Republicans in the Senate are on the verge of using their 41-59 "superminority" to filibuster a bill that (as Steve Benen notes) "extends unemployment benefits, maintains popular tax breaks, protects doctors from Medicare cuts, and boosts state aid to prevent massive job layoffs in the states." Democrats (Ben Nelson) are prepared to vote for this bill, and could pass it with a asimple majority, but, because of the filibuster, they can't.

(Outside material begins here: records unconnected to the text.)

Context `{CertLib}.
(** The guard of [ensure_cert]: the cached certificate is not in its window. *)
Definition cert_current (now : Z) (l : Live) : option Z :=
  match load_cached (disk l) with
  | Some (c, _) =>
      match cert_not_after c with
      | Ok na => if RENEW_BEFORE <? remaining na now then Some (remaining na now - RENEW_BEFORE) else None
      | Err _ => None
      end
  | None => None
  end.
(** What the turn meets: the clock, the account ([account], which may write its
    cache), the answer to the new order, the authorizations and the rest of the
    exchange. *)
Record FullTurn := mkFullTurn {
  f_now : Z;
  f_later : Z;
  f_dir : result string ();
  f_account : st Disk string string;
  f_order : result string ();
  f_auths : list (result string Authz);
  f_io : OrderIo;
}.
Definition full_turn (t : FullTurn) (l : Live) (s : S) : Z * Live * S :=
  match cert_current (f_now t) l with
  | Some w => (w, l, s)
  | None =>
      let (acct, d1) := f_account t (disk l) in
      let l1 := mkLive d1 (resolver l) in
      let placed := acct ≫= fun _ => map_err (fun e => "creating ACME order: " +:+ e) (f_order t) in
      let (issued, s1) := cf_issue server show zone_id token placed (f_auths t) (f_io t) s in
      match renew (mkTurn (f_now t) issued (f_dir t) (f_later t)) l1 with
      | (Ok w, l2) => (w, l2, s1)
      | (Err _, l2) => (RETRY_AFTER, l2, s1)
      end
  end.
Lemma renew_resolver t l :
  cert (resolver (renew t l).2) = cert (resolver l) \/
  exists c k ck, t_issue t = Ok (c, k) /\ certified_key_from_pem c k = Ok ck /\
    cert (resolver (renew t l).2) = Some ck.
Proof using.
  unfold renew, mbind, st_bind, pure_result, on_disk. destruct (t_issue t) as [[c k]|]; cbn; [|by left].
  destruct (save (t_dir t) c k (disk l)) as [[u|] d1]; cbn; [|by left].
  destruct (certified_key_from_pem c k) as [ck|] eqn:Eck; cbn; [|by left]. right. exists c, k, ck.
  by destruct (cert_not_after c).
Qed.

(** C34 The certificate loop, end to end.  A turn that finds the cached certificate
    outside its renewal window calls nobody and wakes when the window opens.
    Otherwise it runs an issuance; the served certificate changes only to one whose
    every challenge value was seen in the DNS, whose challenges were accepted and
    whose order was ready; a turn that succeeds has also saved both files; one that
    fails is repeated in five minutes, and a relay that serves a certificate never
    stops serving one.  A reliable provider's zone is left as it was. *)
Theorem renewal_end_to_end (t : FullTurn) (l l' : Live) (s s' : S) (w : Z) :
  (forall j i, 0 <= (io_probes (f_io t) j).2 i) -> full_turn t l s = (w, l', s') ->
  (reliable -> zone_of s' = zone_of s) /\
  (cert (resolver l) <> None -> cert (resolver l') <> None) /\
  (is_Some (cert_current (f_now t) l) -> l' = l /\ s' = s /\ cert_current (f_now t) l = Some w) /\
  (cert (resolver l') <> cert (resolver l) ->
     exists c k ck wanted, certified_key_from_pem c k = Ok ck /\ cert (resolver l') = Some ck /\
       wanted_txts (f_auths t) = Ok wanted /\
       (forall j n v, wanted !! j = Some (n, v) -> published v (f_io t) j) /\
       set_all_ready (io_second (f_io t)) = Ok () /\ io_ready (f_io t) = Ok true /\
       io_cert (f_io t) = Ok c /\ io_key (f_io t) = Ok k) /\
  (cert_current (f_now t) l = None -> w = RETRY_AFTER \/
     3600 <= w /\ exists c k, io_cert (f_io t) = Ok c /\ io_key (f_io t) = Ok k /\
       files (disk l') !! cert_path = Some (mkFile c (masked 420)) /\
       files (disk l') !! key_path = Some (mkFile k (masked 384))).
Proof using CloudflareLaw0.
  intros Ht. unfold full_turn. destruct (cert_current (f_now t) l) as [w0|].
  { intros [= <- <- <-]. split_and!; try done. }
  destruct (f_account t (disk l)) as [acct d1]. set (placed := acct ≫= _). set (l1 := mkLive d1 (resolver l)).
  pose proof (issue_clean placed (f_auths t) (f_io t) s) as Hclean.
  pose proof (issue_sound placed (f_auths t) (f_io t) s) as Hsound.
  destruct (cf_issue server show zone_id token placed (f_auths t) (f_io t) s) as [issued s1]. cbn [fst snd] in *.
  set (tt := mkTurn (f_now t) issued (f_dir t) (f_later t)).
  destruct (renew_resolver tt l1) as [Hres|(c & k & ck & Hi & Hck & Hres)];
  destruct (renew tt l1) as [[w1|e] l2] eqn:Er; intros [= <- <- <-]; cbn [snd] in Hres;
    (split; [done|]); (split; [rewrite Hres; done|]); (split; [by intros []|]); split.
  all: try (intros Hne; by rewrite Hres in Hne).
  all: try (intros _; by left).
  - intros _. right. apply renew_ok in Er as (c & k & ck & na & H1 & _ & _ & _ & H5 & H6 & ->).
    split; [lia|]. destruct (Hsound c k Ht H1) as (wanted & _ & _ & _ & _ & _ & Hc & Hk). by exists c, k.
  - intros _. destruct (Hsound c k Ht Hi) as (wanted & _ & H1 & H2 & H3 & H4 & H5 & H6). by exists c, k, ck, wanted.
  - intros _. right. apply renew_ok in Er as (c' & k' & ck' & na & H1 & _ & _ & _ & H5 & H6 & ->).
    split; [lia|]. destruct (Hsound c' k' Ht H1) as (wanted & _ & _ & _ & _ & _ & Hc & Hk). by exists c', k'.
  - intros _. destruct (Hsound c k Ht Hi) as (wanted & _ & H1 & H2 & H3 & H4 & H5 & H6). by exists c, k, ck, wanted.
Qed.
End refine.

Matt Yglesias says: note that if conditions do worsen many, many, many more Americans will blame Barack Obama for the bad state of things than will blame the Senate minority. The filibuster might not be so pernicious were its impact generally understood by the public, but the intersection of a minority that's empowered to obstruct and an electorate that holds the majority responsible for policy outcomes is toxic.

And that really is the problem -- Republicans are going to take away unemployment benefits and Democrats are going to be blamed. But, um, does it have to be that way? Of course, you reply -- Americans just don't understand the filibuster.

But is there no mechanism whatsoever -- a prime-time interview, a prime-time speech -- whereby the president of the United States might explain the filibuster to peple, as if he were teaching Civics 101? Explain it, and explain the specific way in which this undemocratic relic of a procedure is being used to block these benefits and thwart majority rule? Why couldn't a president reach out to the public to educate us on how our government works, in the interests of his agenda? Would Ronald Reagan have hesitated to do so? Would FDR? Wouldn't they have found a way?

I know that Obama, while not a professor, taught for a while. Unfortunately, he taught elite law students. I don't think he quite understands how to educate people who really need a basic education in government.

He should imagine what he would say if Malia or Sasha were to ask him to explain why, if he has a majority, he can't get the law passed. And then he should explain it to us exactly the way he'd explain it to one of them.